Iraq sandstorm Isis
Iraq's Shi'ite paramilitaries involved in the fightback against ISReuters

Islamic State (Isis) has killed at least 35 Iraqi policemen and Shiite militiamen in a suicide attack on a police base just north of IS-held Ramadi.

The attack on the security service headquarters in Anbar province's Tharthar area is another sign of the slowing counter-attack by Iraqi government forces, working to retake Ramadi after it was overrun by IS in May.

Three Islamic State suicide bombers driving explosive-laden Humvees mounted the attack and the initial blast was followed by a large secondary explosion in an ammunition depot, Iraqi officials told AP, with hospital officials confirming the casualties.

Just days after IS captured Ramadi a counter-attack on the militant group was announced on Iraqi television followed by reports that Baghdad forces were moving to cut IS supply lines to the city.

However, since the beginning of the fightback, government forces have faced a number of setbacks.

Victories in several towns in Iraq's southern Salahuddin province were marred by a series of IS suicide attacks which left at least 17 members of the security services dead with some reports of as many as 55 killed.

On 29 May at least 10 people were killed when car bombs exploded at two luxury hotels in Baghdad.

This most recent attack resembled the massive, coordinated assault launched on Ramadi last month that allowed IS militants to capture the city, marking their biggest gain since a US-led coalition began launching air strikes against the extremist group in August 2014, AP reported.

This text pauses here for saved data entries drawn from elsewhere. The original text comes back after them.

(** Fetching the artifact to a file and inspecting it. *)
Definition fetchAndInspect (request : AdoptArtifactRequest) (fetcher : Fetcher) (originURL : URL) (filename temporaryName : string)
    : Adopting ArtifactBlob :=
  response ← caching (fetchArtifact fetcher (Rendered originURL) temporaryName);
  _ ← refusing (negb (resp_StatusCode response =? 200)) "adopted artifact returned another HTTP status";
  _ ← caching (calling plainError (contextErr m));
  _ ← refusing (unsafeFinalURL (resp_URL response)) "adopt fetcher returned an unsafe final URL";
  repository ← onSession ses_Repository;
  match InspectArtifactBytes (repo_Format repository) filename (resp_Body response) (adoptIdentity request) with
  | None => returning (Err "the artifact cannot be inspected")
  | Some blob =>
      _ ← refusing (negb (computing request) && negb (bool_decide (ab_SHA256 blob = aq_SHA256 request)))
            "adopted artifact does not match the required SHA-256";
      _ ← caching (calling plainError (contextErr m));
      mret blob
  end.

Definition provenanceOf (request : AdoptArtifactRequest) : DigestProvenance :=
  if bool_decide (aq_Provenance request = "") then "operator" else aq_Provenance request.
Definition trackOf (request : AdoptArtifactRequest) (repository : Repository) : string :=
  if bool_decide (aq_Track request = "") then repo_Track repository else aq_Track request.
Definition withAdded (at_ : string) (origin : option ArtifactOrigin) (blob : LockedBlob) : LockedBlob :=
  mkBlob (Filename blob) (Architecture blob) (Size blob) (MD5 blob) (SHA1 blob) (SHA256 blob) at_ origin.

(** Recording the artifact in the lock of the session; whether anything changed. *)
Definition recordArtifact (request : AdoptArtifactRequest) (originURL : URL) (filename : string) (blob : ArtifactBlob) : Adopting bool :=
  repository ← onSession ses_Repository;
  ledger ← onSession ses_Ledger;
  let packageName := nativePackageName (repo_Format repository) (fact_Name (ab_Facts blob)) in
  let version := fact_Version (ab_Facts blob) in
  at_ ← caching (counted now);
  _ ← refusing (negb (ValidProvenance (provenanceOf request))) "digest provenance is not one snailmail records";
  let origin := mkOrigin "https" (Rendered originURL) (provenanceOf request) in
  let locked := withAdded at_ (Some origin) (ToLockedBlob blob) in
  added ← editing (λ lock, AddBlob lock (repo_Format repository) (trackOf request repository)
                             (defaultPlacementDistro repository (aq_Distro request)) locked packageName version);
  originChanged ← editing (λ lock, SetBlobOrigin lock packageName version filename (ab_SHA256 blob) origin);
  lock ← onSession ses_Lock;
  _ ← returning (ValidateLock lock (aq_Repository request) (repo_Format repository));
  _ ← returning (ValidatePublishedBindings lock ledger);
  mret (added || originChanged).

(** Storing it, unless this is a dry run. *)
Definition storeArtifact (root : string) (request : AdoptArtifactRequest) (temporaryName : string) (blob : ArtifactBlob) (changed : bool) : Adopting () :=
  if aq_DryRun request then mret ()
  else
    repository ← onSession ses_Repository;
    _ ← caching (calling plainError (contextErr m));
    stored ← caching (PutArtifact m sameFile root (repo_Format repository) temporaryName (adoptIdentity request));
    _ ← refusing (negb (bool_decide (ab_SHA256 stored = ab_SHA256 blob))) "adopted artifact changed before CAS storage";
    _ ← caching (calling plainError (contextErr m));
    if changed then marking else mret ().

(** [AdoptArtifact] from where it has a session, up to the write of the lock. *)
Definition adoptInto (root : string) (request : AdoptArtifactRequest) (fetcher : Fetcher) (originURL : URL) (filename : string)
    : Adopting AdoptArtifactResult :=
  temporaryDirectory ← caching (calling plainError (MkdirTemp m tempDir ".snailmail-adopt-"));
  let temporaryName := PathJoin [temporaryDirectory; filename] in
  finallyRemoving (
    _ ← caching (calling plainError (CreateExclusive m temporaryName));
    blob ← fetchAndInspect request fetcher originURL filename temporaryName;
    changed ← recordArtifact request originURL filename blob;
    _ ← storeArtifact root request temporaryName blob changed;
    repository ← onSession ses_Repository;
    mret (mkAdopted (aq_Repository request) (nativePackageName (repo_Format repository) (fact_Name (ab_Facts blob))) (fact_Version (ab_Facts blob))
            filename (ab_SHA256 blob) (Rendered originURL) changed (aq_DryRun request)))
    (RemoveAll m temporaryDirectory).

(** The workspace as an adoption finds it: [opened], and whether the history of the
    repository is complete. *)
Definition loadAdoptSession (opened : Opened) (name : string) (files : LockFiles) : result adoptSession :=
  manifest ← op_Manifest opened;
  refuse "adopt requires a local blob store; migrate blobs explicitly after review" when negb (bool_decide (bs_Type (man_BlobStore manifest) = "local"));
  match man_Repositories manifest !! name with
  | None => Err "repository is not configured"
  | Some repository =>
      lock ← LoadLock (op_Limit opened) files;
      _ ← ValidateLock lock name (repo_Format repository);
      ledger ← op_Ledger opened;
      _ ← ValidatePublicationHistory name ledger;
      _ ← ValidatePublishedBindings lock ledger;
      Ok (mkSession repository lock ledger name false)
  end.

Definition flush (session : adoptSession) (files : LockFiles) : LockFiles * (adoptSession * result ()) :=
  if negb (dirty session) then (files, (session, Ok ()))
  else match LockShard.WriteLock files (ses_Lock session) with
       | (files, Ok _) => (files, (with_dirty false session, Ok ()))
       | (files, Err e) => (files, (session, Err e))
       end.

(** What is checked of the workspace before a session is opened, each time an artifact is
    adopted. *)
Definition adoptable (opened : Opened) (complete : result ()) : result () := _ ← op_Git opened; complete.

(** [AdoptArtifact] without a session of the caller's. *)
Definition AdoptArtifact (opened : Opened) (complete : result ()) (root : string) (request : AdoptArtifactRequest) (files : LockFiles)
    : Cas (LockFiles * result AdoptArtifactResult) :=
  match (checked ← checkAdoptRequest request; _ ← adoptable opened complete;
         session ← loadAdoptSession opened (aq_Repository request) files; Ok (checked, session)) with
  | Err e => mret (files, Err e)
  | Ok (fetcher, originURL, filename, session) =>
      x ← adoptInto root request fetcher originURL filename session;
      match x with
      | (_, Err e) => mret (files, Err e)
      | (session, Ok adopted) =>
          let '(files, (_, flushed)) := flush session files in
          mret (files, _ ← flushed; Ok adopted)
      end
  end.

(** With one. *)
Definition adoptShared (opened : Opened) (complete : result ()) (root : string) (request : AdoptArtifactRequest) : Adopting AdoptArtifactResult :=
  checked ← returning (checkAdoptRequest request);
  _ ← returning (adoptable opened complete);
  let '(fetcher, originURL, filename) := checked in
  adoptInto root request fetcher originURL filename.

(** ** Importing a published repository *)

Record importableFile := mkImportable {
  im_Filename : string; im_URLs : list string; im_SHA256 : string; im_Provenance : DigestProvenance; im_Ambiguous : bool;
}.
Record ImportArtifact := mkImported {
  ia_Package : string; ia_Version : string; ia_Filename : string; ia_SHA256 : string; ia_Origin : string;
}.
Record ImportSkipped := mkSkipped { sk_Filename : string; sk_Reason : string }.
(** The two lists of the result. *)
Record Progress := mkProgress { Imported : list ImportArtifact; Skipped : list ImportSkipped }.
Definition skipping (file : importableFile) (reason : string) (progress : Progress) : Progress :=
  mkProgress (Imported progress) (Skipped progress ++ [mkSkipped (im_Filename file) reason]).
Definition importing (adopted : AdoptArtifactResult) (progress : Progress) : Progress :=
  mkProgress (Imported progress ++ [mkImported (ad_Package adopted) (ad_Version adopted) (ad_Filename adopted) (ad_SHA256 adopted) (ad_OriginURL adopted)])
             (Skipped progress).

(** [MinimumProvenance] is empty where the index decides; a limit that is not positive is
    none. *)
Record ImportOptions := mkImportOptions {
  io_Repository : string; io_MinimumProvenance : DigestProvenance; io_Track : string; io_Distro : string; io_DryRun : bool; io_Limit : Z;
  io_Fetcher : option Fetcher;
}.

Definition importCheckpointEvery : nat := 200.

(** Why a file is passed over before it is fetched. *)
Definition skipReason (options : ImportOptions) (file : importableFile) (importedSoFar : nat) : option string :=
  if im_Ambiguous file then Some "the index lists this name and version more than once, so which artifact it is cannot be established"
  else if bool_decide (im_SHA256 file = "") && negb (bool_decide (im_Provenance file = "computed"))
  then Some "the index publishes no SHA-256, so the artifact cannot be pinned to a stated digest"
  else if negb (bool_decide (io_MinimumProvenance options = "")) && negb (AtLeast (im_Provenance file) (io_MinimumProvenance options))
  then Some "this index establishes its digest below what is required"
  else if (0 <? io_Limit options) && (io_Limit options <=? Z.of_nat importedSoFar) then Some "beyond the requested limit"
  else None.

Definition importRequest (options : ImportOptions) (file : importableFile) (address : string) : AdoptArtifactRequest :=
  mkAdoptRequest (io_Repository options) address (im_SHA256 file) (im_Filename file) "" "" (io_Track options) (io_Distro options)
    (io_DryRun options) true (im_Provenance file) (io_Fetcher options).

Section import.
Context (opened : Opened) (complete : result ()) (root : string) (options : ImportOptions).
(** [resolveDoctorReference] against the address of the index. *)
Context (resolve : string → option string).
(** ** Reading an index *)

Definition debEntry : DebPackage := mkDebPackage "t" "1.0" "amd64" "pool/t.deb" 5 (SHA256Hex "t.deb").
#[local] Instance index_lib : IndexLib := {|
  SetPath p u := mkURL (Scheme u) (Host u) (Hostname u) false "" "" p "" p ("https://files.example" +:+ p);
  ResolveReference base reference := if HasPrefix (Rendered reference) "https:" then Rendered reference else address (Rendered reference);
  ParseSimpleProject _ _ := Some ("", (λ f, mkSimpleFile f (address f) (SHA256Hex f) true) <$> ["c.whl"; "a.whl"; "b.tgz"]);
  ParseRepositoryIndex _ := None;
  ParseRepositoryRelease c := if bool_decide (c = "Release")
    then Some (mkDebRelease "stable" "" ["main"] ["all"; "amd64"] "" [mkReleaseFile "main/binary-amd64/Packages" 8 (SHA256Hex "Packages")]) else None;
  DecompressRepositoryPackages _ c := Some c;
  ParseRepositoryPackages c := if bool_decide (c = "Packages") then Some [debEntry] else None;
  ParseRepomd _ := None; DecompressPrimary _ _ := None; ParsePrimary _ := None; ParseAPKIndex _ := None;
|}.
Definition importRequestOf (url : string) : ImportRepositoryRequest := mkImportRequest url "stable" "" "" "a" true options.

Lemma provenance_is_earned_witness :
  earned (importRequestOf "https://files.example/apt") (mkImportable "t.deb" [address "pool/t.deb"] (SHA256Hex "t.deb") "index-chain" false).
Proof.
  apply (provenance_is_earned (importRequestOf "https://files.example/apt") "deb" importDebFiles
    [mkImportable "t.deb" [address "pool/t.deb"] (SHA256Hex "t.deb") "index-chain" false] (address "main/binary-amd64/Packages")); [reflexivity | | constructor].
  exists BlobExample.nothing, start, BlobExample.nothing, start. vm_compute. reflexivity.
Defined.

(** The whole command reads the files in the order of their names and ends as the import
    above. *)
Lemma import_of_a_project :
  let r := ImportRepository machine same now "/tmp" "" opened (Ok ()) "/ws" (importRequestOf "https://files.example/py") (stored before) BlobExample.nothing start in
  match r.2 with
  | inr (_, inr (f, Ok (progress, (index, listed)))) =>
      (files_Lock f, ia_Filename <$> Imported progress, sk_Filename <$> Skipped progress, index, listed)
        = (Some (showLock after), ["a.whl"], ["b.tgz"; "c.whl"], address "py/simple/a/", 3%nat)
  | _ => False
  end.
Proof. vm_compute. reflexivity. Qed.

(** ** Adding a file *)

Definition sources : FS :=
  list_to_map [(["ws"], Directory); (["src"], Directory); (["src"; "tool"], Regular "payload"); (["src"; tabbed], Regular "payload")].
Definition before_adding : World := mkWorld (LocalExample.settled sources) 0 [].
Definition unpublished : Opened := mkOpened (Ok ()) (Ok manifest) "" (Ok []).
Definition addRequest (filename : string) : AddArtifactsRequest := mkAddRequest "files" "t" "1.0" "" ["/src/" +:+ filename].
Definition adds (filename : string) : World * (Errno + CasState * (BlobError + LockFiles * result AddArtifactsResult)) :=
  AddArtifacts machine same now unpublished "/ws" (addRequest filename) None (stored noFiles) BlobExample.knows before_adding.
(** * java/builder.go: Java build-rule declarations and classpath rendering

    A shallow embedding of [src/java/builder.go].  Go strings are byte
    strings ([string]); a Go slice is either [nil] or carries its
    elements; a pointer receiver is either the nil pointer or points to a
    value; a function that can panic returns an [outcome]; the functions
    that talk to the module context thread the context's record of
    reported errors and declared build statements. *)

From stdpp Require Import base option list strings gmap.
From Stdlib Require Import Strings.Ascii.

(** ** The pieces of Go's [strings] package that the file uses *)

Module strings.

(** [s[i:]] for [i <= len(s)]. *)
Definition from (i : nat) (s : string) : string :=
  String.substring i (String.length s - i) s.

(** [s[:i]] for [i <= len(s)]. *)
Definition upto (i : nat) (s : string) : string :=
  String.substring 0 i s.

(** [func HasSuffix(s, suffix string) bool]:
    [len(s) >= len(suffix) && s[len(s)-len(suffix):] == suffix]. *)
Definition HasSuffix (s suffix : string) : bool :=
  (String.length suffix <=? String.length s)%nat
  && String.eqb (from (String.length s - String.length suffix) s) suffix.

(** [func TrimSuffix(s, suffix string) string]. *)
Definition TrimSuffix (s suffix : string) : string :=
  if HasSuffix s suffix
  then upto (String.length s - String.length suffix) s
  else s.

The loss of Ramadi prompted Iraqi Prime Minister Haider al-Abadi to order Shiite militiamen into the vast Sunni province, which was an insurgent hotbed during the eight-year US intervention.

The Shiite militiamen have played a key role in pushing the Sunni IS group back elsewhere in Iraq, but have also been accused by rights groups of carrying out revenge attacks against Sunnis which make up the majority of the population in Anbar province.

The fall of Ramadi provoked stern criticism of the Iraqi security services by the US.

Speaking in a televised interview with the BBC, the former commander of international troops in Iraq and Afghanistan and ex-director of the CIA General Petraeus has said the capture of Ramadi was: "A strategic loss in the sense that the narrative of IS being on the defensive - of losing - was shown to be somewhat hollow."

However, the retired army chief added that he believed Ramadi could be retaken in a few weeks, or less.